The Brexit vote in parliament is very difficult for Labour, Keir Starmer admitted today as MPs began a lengthy debate on the bill.
With expectations that a significant number of Labour MPs will vote against the bill, in defiance of a three line whip, Starmer appeared to reach out to backbenchers and said he understood the dilemma of those who represent heavily Remain-backing constituencies.
Today Starmer told Tory Leave campaigners not to “gloat” and set out Labour’s position on the Brexit bill.
“We share values and identity with the EU. But we failed to persuade, we lost the referendum. Yes, the result was close, yes, there were lies and half-truths – none worse than the false promise of £350m a week to the NHS,” he said.
“Yes, technically the referendum is not legally binding but the result was not technical – it was deeply political. And politically the notion that the referendum was merely a consultation exercise to inform parliament holds no water.
“When I was imploring people up and down the country to vote in the referendum and vote to remain, I told them their vote really mattered, that a decision was going to be made. I was not inviting them to express a view.”

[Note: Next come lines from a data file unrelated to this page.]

(** hart [h] of [n], released from reset, gets to the firmware with its number
    and the device tree's address *)
Definition boots (base n h : Z) : Prop :=
  match virt_machine_init spaced (boot_config base) n 56 boot_software tt with
  | Done (m, s) =>
      match boot_world m s h with
      | Some w =>
          match riscv_cpu_interp 12 w with
          | Executed k w' =>
              pc (cpu w') = base /\ priv (cpu w') = PRV_M /\ debug_mode (cpu w') = false
              /\ rd (reg (cpu w')) 10 = h /\ rd (reg (cpu w')) 11 = BOOT_BASE_ADDR + 256
              /\ bswap_32 (hm_read 4 (get_ram_ptr (rd (reg (cpu w')) 11) (mem_map w', hmem w')) (hmem w')) = FDT_MAGIC
              /\ mcause (cpu w') = 0 /\ crashed (dev w') = false
          | _ => False
          end
      | None => False
      end
  | _ => False
  end.

(** a kernel, a disk and a command line in 256 MiB of RAM *)
Definition linux_software : Software :=
  mkSoftware [0x13; 0; 0; 0] (Some [1; 2; 3; 4]) (Some [5; 6; 7]) None None (Some [0x72; 0x77]).

Lemma machine_layout_witness :
  exists m h i0 i1 fdt,
    virt_machine_init spaced (virt_machine_set_defaults (256 << 20)) 2 56 linux_software tt = Done (m, (default_map spaced (256 << 20), h))
    /\ riscv_build_fdt (virt_machine_set_defaults (256 << 20)) (map misa (cpu_state m)) (cmd_line linux_software) i0 i1 = Some fdt
    /\ (default [] (initrd_buf linux_software) <> [] ->
        i0 = RAM_BASE_ADDR + initrd_off (256 << 20) linux_software /\ i1 = RAM_BASE_ADDR + (256 << 20))
    /\ (256 + len fdt <= ROM_SIZE ->
        holds h (spaced 0) (fw_buf linux_software)
        /\ holds h (spaced 0 + KERNEL_OFFSET) (default [] (kernel_buf linux_software))
        /\ holds h (spaced 0 + initrd_off (256 << 20) linux_software) (default [] (initrd_buf linux_software))
        /\ holds h (spaced 1) (rom_code 2)
        /\ holds h (spaced 1 + 256) fdt).
Proof.
  apply (machine_layout spaced (256 << 20)); try reflexivity.
  all: try (split; by vm_compute).
  - left. by vm_compute.
  - unfold fits. vm_compute. repeat split; try discriminate; right; try split; try discriminate; right; discriminate.
Defined.

(** base address, harts, hart *)
Definition boot_cases : list (Z * Z * Z) :=
  concat (map (fun base => [(base, 1, 0); (base, 2, 0); (base, 2, 1); (base, 8, 7)])
    [0x80000000; 0x8000000000; 0xC000000000]).

(* ===== verification/VirtioDevs.v ===== *)
(** * The virtio network, console and input devices (virtio.cpp)

    Their request handlers and the functions with which the emulator gives the
    guest a packet, console input or an input event.  Sending a packet is a
    function pointer of the network interface: the class [EthernetDevice]; the
    console is the character device [CharWriter]. *)

From Stdlib Require Import String.
From S2P Require Import Prelude Cutils IoMem Fdt VirtMachine Virtio VirtioBlock.

(** the first available descriptor of queue 0, if the driver gave one *)
Definition next_avail {X} (s : VState X) : option Z :=
  let qs := get_queue (vdev s) 0 in
  if negb (tst (ready qs)) then None
  else if last_avail_idx qs =? avail_idx s 0 then None
  else Some (avail_entry s 0).

(** ** Network *)

Class EthernetDevice (E : Type) := { write_packet : list Z -> E -> E }.

Record VIRTIONetDevice (E : Type) := mkNet { es : E; header_size : Z }.
#[global] Arguments mkNet {E}.
#[global] Arguments es {E}.
#[global] Arguments header_size {E}.

Definition sizeof_VIRTIONetHeader : Z := 12.

Section Net.
Context {E : Type} {alloc : Allocator} {eth : EthernetDevice E}.
Implicit Types s : VState (VIRTIONetDevice E).

Definition virtio_net_recv_request (fuel : nat) (queue_idx desc_idx read_size write_size : Z) s
  : run (Z * VState (VIRTIONetDevice E)) :=
  if queue_idx =? 1 then
    let hs := header_size (vext s) in
    run! rh := memcpy_from_queue fuel s (fresh sizeof_VIRTIONetHeader) queue_idx desc_idx 0 hs in
    if rh.1 <? 0 then Finished (0, s)
    else
      let n := read_size - hs in
      if n <? 0 then Undef
      else
        run! rb := memcpy_from_queue fuel s (fresh n) queue_idx desc_idx hs n in
        let s := set_vext (mkNet (write_packet rb.2 (es (vext s))) hs) s in
        Finished (0, virtio_consume_desc queue_idx desc_idx 0 s)
  else Finished (0, s).

#[export] Instance net_ops : VirtioOps (VIRTIONetDevice E) := {|
  device_recv := virtio_net_recv_request;
  config_write := Finished
|}.

Definition virtio_net_can_write_packet s : bool :=
  let qs := get_queue (vdev s) 0 in
  if negb (tst (ready qs)) then false else negb (last_avail_idx qs =? avail_idx s 0).

Definition virtio_net_write_packet (fuel : nat) (buf : list Z) s : run (VState (VIRTIONetDevice E)) :=
  match next_avail s with
  | None => Finished s
  | Some desc_idx =>
      run! sizes := get_desc_rw_size fuel s 0 desc_idx in
      match sizes with
      | None => Finished s
      | Some (_, write_size) =>
          let hs := header_size (vext s) in
          let n := hs + len buf in
          if write_size <? n then Finished s
          else
            run! r := memcpy_to_queue fuel 0 desc_idx 0 (replicate (Z.to_nat sizeof_VIRTIONetHeader) 0) hs s in
            run! r := memcpy_to_queue fuel 0 desc_idx hs buf (len buf) r.2 in
            Finished (advance_avail 0 (virtio_consume_desc 0 desc_idx n r.2))
      end
  end.

Definition virtio_net_init (addr opaque : Z) (mac_addr : list Z) (m : Mem) (e : E) : run (VState (VIRTIONetDevice E)) :=
  run! s := virtio_init addr opaque 1 (6 + 2) m (mkNet e sizeof_VIRTIONetHeader) in
  let s := upd_vdev (set_device_features (1 << 5)) s in
  let s := upd_vdev (upd_queue 0 (set_manual_recv true)) s in
  let s := upd_vdev (config_put 0 mac_addr) s in
  Finished (upd_vdev (config_put 7 [0]) (upd_vdev (config_put 6 [0]) s)).

End Net.

(** ** Console *)

(** [cs->write_data] of a buffer *)
Class CharWriter (C : Type) := { cs_write : list Z -> C -> C }.

Section VirtioConsole.
Context {C : Type} {alloc : Allocator} {chr : CharWriter C}.
Implicit Types s : VState C.

Definition virtio_console_recv_request (fuel : nat) (queue_idx desc_idx read_size write_size : Z) s
  : run (Z * VState C) :=
  if queue_idx =? 1 then
    if read_size <? 0 then Undef
    else
      run! rb := memcpy_from_queue fuel s (fresh read_size) queue_idx desc_idx 0 read_size in
      let s := set_vext (cs_write rb.2 (vext s)) s in
      Finished (0, virtio_consume_desc queue_idx desc_idx 0 s)
  else Finished (0, s).

Definition console_ops : VirtioOps C := {|
  device_recv := virtio_console_recv_request;
  config_write := Finished
|}.

Definition virtio_console_can_write_data s : bool :=
  let qs := get_queue (vdev s) 0 in
  if negb (tst (ready qs)) then false else negb (last_avail_idx qs =? avail_idx s 0).

Definition virtio_console_get_write_len (fuel : nat) s : run Z :=
  match next_avail s with
  | None => Finished 0
  | Some desc_idx =>
      run! sizes := get_desc_rw_size fuel s 0 desc_idx in
      Finished (match sizes with Some (_, write_size) => write_size | None => 0 end)
  end.

Definition virtio_console_write_data (fuel : nat) (buf : list Z) s : run (Z * VState C) :=
  match next_avail s with
  | None => Finished (0, s)
  | Some desc_idx =>
      run! r := memcpy_to_queue fuel 0 desc_idx 0 buf (len buf) s in
      Finished (len buf, advance_avail 0 (virtio_consume_desc 0 desc_idx (len buf) r.2))
  end.

Definition virtio_console_resize_event (width height : Z) s : VState C :=
  let s := upd_vdev (config_put 0 (put_le16 (u16 width))) s in
  let s := upd_vdev (config_put 2 (put_le16 (u16 height))) s in
  virtio_config_change_notify s.

Definition virtio_console_init (addr opaque : Z) (m : Mem) (c : C) : run (VState C) :=
  run! s := virtio_init addr opaque 3 4 m c in
  Finished (upd_vdev (upd_queue 0 (set_manual_recv true)) (upd_vdev (set_device_features (1 << 0)) s)).

End VirtioConsole.

(** ** Input *)

Definition VIRTIO_INPUT_CFG_UNSET : Z := 0x00.
Definition VIRTIO_INPUT_CFG_ID_NAME : Z := 0x01.
Definition VIRTIO_INPUT_CFG_EV_BITS : Z := 0x11.
Definition VIRTIO_INPUT_CFG_ABS_INFO : Z := 0x12.
Definition VIRTIO_INPUT_EV_SYN : Z := 0x00.
Definition VIRTIO_INPUT_EV_KEY : Z := 0x01.
Definition VIRTIO_INPUT_EV_REL : Z := 0x02.
Definition VIRTIO_INPUT_EV_ABS : Z := 0x03.
Definition VIRTIO_INPUT_EV_REP : Z := 0x14.
Definition BTN_LEFT : Z := 0x110.
Definition BTN_RIGHT : Z := 0x111.
Definition BTN_MIDDLE : Z := 0x112.
Definition REL_X : Z := 0x00.
Definition REL_Y : Z := 0x01.
Definition REL_WHEEL : Z := 0x08.
Definition ABS_X : Z := 0x00.
Definition ABS_Y : Z := 0x01.
Definition VIRTIO_INPUT_ABS_SCALE : Z := 32768.

Inductive VirtioInputTypeEnum := VIRTIO_INPUT_TYPE_KEYBOARD | VIRTIO_INPUT_TYPE_MOUSE | VIRTIO_INPUT_TYPE_TABLET.
#[export] Instance VirtioInputTypeEnum_eq_dec : EqDecision VirtioInputTypeEnum.
Proof. solve_decision. Defined.

Record VIRTIOInputDevice := mkInput { input_type : VirtioInputTypeEnum; buttons_state : Z }.

Definition buttons_list : list Z := [BTN_LEFT; BTN_RIGHT; BTN_MIDDLE].

Abbreviation InputState := (VState VIRTIOInputDevice).

Definition virtio_input_recv_request (fuel : nat) (queue_idx desc_idx read_size write_size : Z) (s : InputState)
  : run (Z * InputState) :=
  Finished (0, if queue_idx =? 1 then virtio_consume_desc queue_idx desc_idx 0 s else s).

(** a negative result: the event could not be sent *)
Definition virtio_input_queue_event (fuel : nat) (type code value : Z) (s : InputState) : run (Z * InputState) :=
  let buf := put_le16 (u16 type) ++ put_le16 (u16 code) ++ put_le32 (u32 value) in
  match next_avail s with
  | None => Finished (-1, s)
  | Some desc_idx =>
      run! r := memcpy_to_queue fuel 0 desc_idx 0 buf 8 s in
      Finished (0, advance_avail 0 (virtio_consume_desc 0 desc_idx 8 r.2))
  end.

(** events in order, up to the first that fails *)
Fixpoint queue_events (fuel : nat) (evs : list (Z * Z * Z)) (s : InputState) : run (Z * InputState) :=
  match evs with
  | [] => Finished (0, s)
  | (type, code, value) :: evs =>
      run! r := virtio_input_queue_event fuel type code value s in
      if r.1 =? 0 then queue_events fuel evs r.2 else Finished r
  end.

Definition virtio_input_send_key_event (fuel : nat) (is_down key_code : Z) (s : InputState) : run (Z * InputState) :=
  if negb (bool_decide (input_type (vext s) = VIRTIO_INPUT_TYPE_KEYBOARD)) then Finished (-1, s)
  else queue_events fuel [(VIRTIO_INPUT_EV_KEY, key_code, is_down); (VIRTIO_INPUT_EV_SYN, 0, 0)] s.

(** the buttons that changed *)
Definition button_events (buttons last : Z) : list (Z * Z * Z) :=
  concat (imap (fun i btn =>
    let b := (buttons >> Z.of_nat i) .& 1 in
    let last_b := (last >> Z.of_nat i) .& 1 in
    if b =? last_b then [] else [(VIRTIO_INPUT_EV_KEY, btn, b)]) buttons_list).

(** also used for the tablet *)
Definition virtio_input_send_mouse_event (fuel : nat) (dx dy dz buttons : Z) (s : InputState) : run (Z * InputState) :=
  let move := match input_type (vext s) with
    | VIRTIO_INPUT_TYPE_KEYBOARD => None
    | VIRTIO_INPUT_TYPE_MOUSE => Some [(VIRTIO_INPUT_EV_REL, REL_X, dx); (VIRTIO_INPUT_EV_REL, REL_Y, dy)]
    | VIRTIO_INPUT_TYPE_TABLET => Some [(VIRTIO_INPUT_EV_ABS, ABS_X, dx); (VIRTIO_INPUT_EV_ABS, ABS_Y, dy)]
    end in
  match move with
  | None => Finished (-1, s)
  | Some move =>
      let wheel := if tst dz then [(VIRTIO_INPUT_EV_REL, REL_WHEEL, dz)] else [] in
      run! r := queue_events fuel (move ++ wheel ++ button_events buttons (buttons_state (vext s))) s in
      if negb (r.1 =? 0) then Finished r
      else
        let s := set_vext (mkInput (input_type (vext r.2)) buttons) r.2 in
        virtio_input_queue_event fuel VIRTIO_INPUT_EV_SYN 0 0 s
  end.

Definition set_bit (tab : list Z) (k : Z) : list Z :=
  alter (fun b => u8 (b .| (1 << (k .& 7)))) (Z.to_nat (k >> 3)) tab.

(** a reply: its size, and a bitmap with the given bits *)
Definition reply (size : Z) (data : list Z) (d : VIRTIODevice) : VIRTIODevice := config_put 8 data (config_put 2 [size] d).
Definition bitmap (n : Z) (bits : list Z) : list Z := foldl set_bit (replicate (Z.to_nat n) 0) bits.

Definition input_ev_bits (type : VirtioInputTypeEnum) (ev : Z) : Z * list Z :=
  let keys := (512 / 8, bitmap (512 / 8) buttons_list) in
  match type with
  | VIRTIO_INPUT_TYPE_KEYBOARD =>
      if ev =? VIRTIO_INPUT_EV_KEY then (128 / 8, replicate (Z.to_nat (128 / 8)) 0xff)
      else if ev =? VIRTIO_INPUT_EV_REP then (1, [])
      else (0, [])
  | VIRTIO_INPUT_TYPE_MOUSE =>
      if ev =? VIRTIO_INPUT_EV_KEY then keys
      else if ev =? VIRTIO_INPUT_EV_REL then (2, bitmap 2 [REL_X; REL_Y; REL_WHEEL])
      else (0, [])
  | VIRTIO_INPUT_TYPE_TABLET =>
      if ev =? VIRTIO_INPUT_EV_KEY then keys
      else if ev =? VIRTIO_INPUT_EV_REL then (2, bitmap 2 [REL_WHEEL])
      else if ev =? VIRTIO_INPUT_EV_ABS then (1, bitmap 1 [ABS_X; ABS_Y])
      else (0, [])
  end.

Definition input_name (type : VirtioInputTypeEnum) : list Z :=
  match type with
  | VIRTIO_INPUT_TYPE_KEYBOARD => str "virtio_keyboard"
  | VIRTIO_INPUT_TYPE_MOUSE => str "virtio_mouse"
  | VIRTIO_INPUT_TYPE_TABLET => str "virtio_tablet"
  end.

Definition virtio_input_config_write (s : InputState) : run InputState :=
  let type := input_type (vext s) in
  let config := config_space (vdev s) in
  let c0 := rd config 0 in
  let c1 := rd config 1 in
  Finished (
    if c0 =? VIRTIO_INPUT_CFG_UNSET then s
    else if c0 =? VIRTIO_INPUT_CFG_ID_NAME then upd_vdev (reply (len (input_name type)) (input_name type)) s
    else if c0 =? VIRTIO_INPUT_CFG_EV_BITS then
      let '(size, data) := input_ev_bits type c1 in upd_vdev (reply size data) s
    else if c0 =? VIRTIO_INPUT_CFG_ABS_INFO then
      if bool_decide (type = VIRTIO_INPUT_TYPE_TABLET) && (c1 <=? 1)
      then upd_vdev (reply (5 * 4) (put_le32 0 ++ put_le32 (VIRTIO_INPUT_ABS_SCALE - 1) ++ put_le32 0
                                      ++ put_le32 0 ++ put_le32 0)) s
      else s
    else upd_vdev (config_put 2 [0]) s).

#[export] Instance input_ops : VirtioOps VIRTIOInputDevice := {|
  device_recv := virtio_input_recv_request;
  config_write := virtio_input_config_write
|}.

Definition virtio_input_init (addr opaque : Z) (type : VirtioInputTypeEnum) (m : Mem) : run InputState :=
  run! s := virtio_init addr opaque 18 256 m (mkInput type 0) in
  let s := upd_vdev (upd_queue 0 (set_manual_recv true)) s in
  Finished (upd_vdev (set_device_features 0) s).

“And although we’re fiercely internationalist, fiercely pro-European, we in the Labour party are, above all, democrats.”
Starmer also asked why the government is not guaranteeing Britain’s membership of key European agencies, which exist to protect the environment, approve new medicines, regulate atomic energy and work to solve organised crime.
His concerns echoed the question posed by John Woodcock, MP for Barrow and Furness, who expressed his fear that a British departure from the Euratom treaty, which set up the European atomic energy community, could risk jobs in his Cumbrian constituency. David Davis, the Brexit secretary, seemed to express sympathy for Woodcock, when he said the backbencher was “absolutely” right to raise concerns.
Kate Hoey, the MP for Vauxhall who campaigned for Brexit, called for people to stop talking down to Leave voters.
Angela Eagle, a former minister, described it as “astonishing” that the government has not published a white paper on its plans for Brexit.